Ci si chiedeva, tempo fa, nel corso di una manifestazione, se nell’indipendentismo veneto potranno mai sorgere leader come Salvini e Bossi. E se lo chiedeva anche Paolo Bernardini su queste pagine. Leader capaci di fare impazzire le folle (in realtà le folle, con Salvini, non impazziscono: si limitano a partecipare ai suoi comizi e a votarlo), Nulla si può escludere, ma bisogna valutare se per noi è preferibile un capo carismatico o altro. Perché il punto sta nel fatto che l’indipendenza del Veneto può essere raggiunta solo attraverso una battaglia politica straordinaria.
La lotta politica ordinaria, quella che rientra nello schema propaganda-elezioni-seggi va bene per una idea che non mette in questione lo stato o almeno lo stato italiano. I capipopolo sullo stile di Hitler, Mussolini, Berlinguer, Berlusconi e ora Salvini, trascinatori di folle, in genere fanno carriera all’interno di un partito (i più capaci lo inventano, il partito) e intendono, sin da subito, usare lo stato per accrescere il proprio potere: sin da subito intuiscono che per ottenere più potere personale bisogna, nelle nostre società moderne e stataliste, usare lo stato, quindi i partiti.
Però non tutti sono consapevoli che lo stato, sin da subito, li costringerà ad usare le loro idee, anche secessioniste o rivoluzionarie, per consolidarsi; solo i politici più colti, più avveduti hanno chiaro che non sarà lo stato a cedere alle loro idee, ma le loro idee a cedere di fronte allo stato italiano se alle loro spalle non c’è una partecipazione autentica, non orientata alla comunicazione ma orientata alla lotta contro lo stato italiano.
Più che un capo carismatico forse l’indipendentismo avrebbe bisogno del moltiplicarsi di azioni simboliche, non violente, collettive o individuali. Così anche i social network potrebbero diventare utili e non solo il luogo del chiacchiericcio su vicende che, rispetto allo scopo dell’indipendenza, sono irrilevanti. La lotta dell’indipendentismo veneto non può che essere lotta per l’abbattimento dello stato italiano. Se la comunicazione diventa fine a sé stessa, se sostituisce la lotta, allora l’indipendentismo veneto non ha futuro e presto resterà un passatempo per illusi. E d’altro canto non basta saperlo: non basta conoscere i meccanismi psicologici, di azione e di interazione, le tecnologie dell’azione collettiva per realizzare la lotta. Per innescare la lotta, la lotta non-violenta, ci vogliono eroi, ci vogliono persone speciali. Sembra paradossale, ma un serio tentativo di indipendenza del Veneto dipende, inizialmente, da poche persone che non si limitano a riempire il web ed i social delle solite parole e che, invece, si decidono a fare da apripista della lotta. Solo questa presenza nello scenario della politica appare indispensabile, il resto è utile. Ma se l’obiettivo è l’indipendenza e se manca l’indispensabile, allora anche l’utile è inutile.

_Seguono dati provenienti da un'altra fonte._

(* ===== verification/SingleResult.v ===== *)
(** * What a single-venue snapshot promises

    The gates of a snapshot and the reasons it gives for them, the inputs a warm
    snapshot has, the statistics a new book generation drops, and the comparison of
    two venues' snapshots ([CrossResult]) without any assumption on how complete they are. *)

From S2P Require Import Prelude Effects PyDecimal PyFloat PyTime Models Lineage Rolling BookState MarketState Availability PriceCache FeatureModels MetricHistory SingleVenue CrossVenue CrossAlign CrossSelect CrossResult.
Open Scope Z_scope.

(** ** Calculations that keep the statistics sound

    [keeps m Q]: [m] keeps the readiness invariant of the history, even if it raises,
    and its result satisfies [Q]. *)

Definition engine_sound (e : SingleVenueEngine) : Prop := ready_sound (sve_history e).

Abbreviation keeps := (keepsM engine_sound).

(** A ready statistic is one of a value. *)
Lemma keeps_record key t v : keeps (record_metric key t v) (λ a, a.2 = true → v ≠ None).
Proof.
  intros e e' r He. unfold record_metric, zoomM.
  destruct (record key t v (sve_history e)) as [h r'] eqn:E. intros [= <- <-].
  destruct (record_ready key t v _ h r' He E) as [Hh Hr]. split; [done|].
  destruct r' as [[z b]|x]; [|done]. simpl. intros ->. by destruct (Hr z eq_refl).
Qed.

(** A part of the engine that is not the history. *)
Lemma keeps_zoom_other {T A} (get : SingleVenueEngine → T) set (m : M T A) :
  (∀ t e, sve_history (set t e) = sve_history e) → keeps (zoomM get set m) (λ _, True).
Proof.
  intros Hset e e' r He. unfold zoomM. destruct (m (get e)) as [t r']. intros [= <- <-].
  unfold engine_sound. rewrite Hset. split; [done|]. by destruct r'.
Qed.

(** The next step of a calculation. *)
Ltac keeps_step :=
  lazymatch goal with
  | |- keepsM _ (mbind _ (liftM _)) _ => eapply keeps_bind; [apply keeps_any|intros ? _]
  | |- keepsM _ (mbind _ (record_metric _ _ _)) _ => eapply keeps_bind; [apply keeps_record|intros [? ?] ?]
  | |- keepsM _ (mret _) _ => apply keeps_ret
  end.

(** ** The reasons of a snapshot *)

Definition available_codes : list FeatureUnavailableCode := warm_codes ++ health_codes.

Lemma none_of_cons_codes code codes l :
  none_of (code :: codes) l = negb (existsb (λ r, bool_decide (reason_code r = code)) l) && none_of codes l.
Proof.
  unfold none_of. rewrite <- negb_orb. f_equal. induction l as [|r l IH]; [done|]. simpl. rewrite IH.
  destruct (decide (reason_code r = code)) as [E|E].
  - rewrite (bool_decide_eq_true_2 (reason_code r = code)) by done.
    rewrite bool_decide_eq_true_2; [done|]. rewrite E. by left.
  - rewrite (bool_decide_eq_false_2 (reason_code r = code)) by done. simpl.
    rewrite (bool_decide_ext (reason_code r ∈ code :: codes) (reason_code r ∈ codes)) 
      by (rewrite elem_of_cons; split; [by intros [?|?]|by right]).
    rewrite !orb_assoc. f_equal. apply orb_comm.
Qed.

Lemma evaluate_codes w s d warmup stale_after blocked a :
  evaluate_availability w s d warmup stale_after blocked false = Ok a →
  Forall (λ r, reason_code r ∈ available_codes) (reasons a).
Proof.
  unfold evaluate_availability. intros H.
  repeat lazymatch type of H with mbind _ _ = _ => apply bind_Ok in H as (? & _ & H) end.
  injection H as <-. cbn [reasons]. rewrite !Forall_app. unfold available_codes, warm_codes, health_codes.
  repeat match goal with
  | |- _ ∧ _ => split
  | |- Forall _ (map (blocked_reason s) _) =>
      rewrite Forall_map; apply Forall_forall; intros ? _; unfold compose; simpl; set_solver
  | |- Forall _ (if ?b then _ else _) => destruct b
  | |- Forall _ (match ?o with Some _ => _ | None => _ end) => destruct o
  | |- Forall _ [] => constructor
  | |- Forall _ [_] => constructor; [simpl; set_solver|constructor]
  end.
Qed.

Anche se grazie alle riflessioni sociologiche riusciamo a identificare gli ostacoli, le difficoltà, i problemi che deve affrontare l’indipendentismo veneto, nessuna riflessione potrà generare quegli individui speciali che sono alla base dei grandi cambiamenti politici e sociali, perché quegli individui speciali o ci sono, o non ci sono.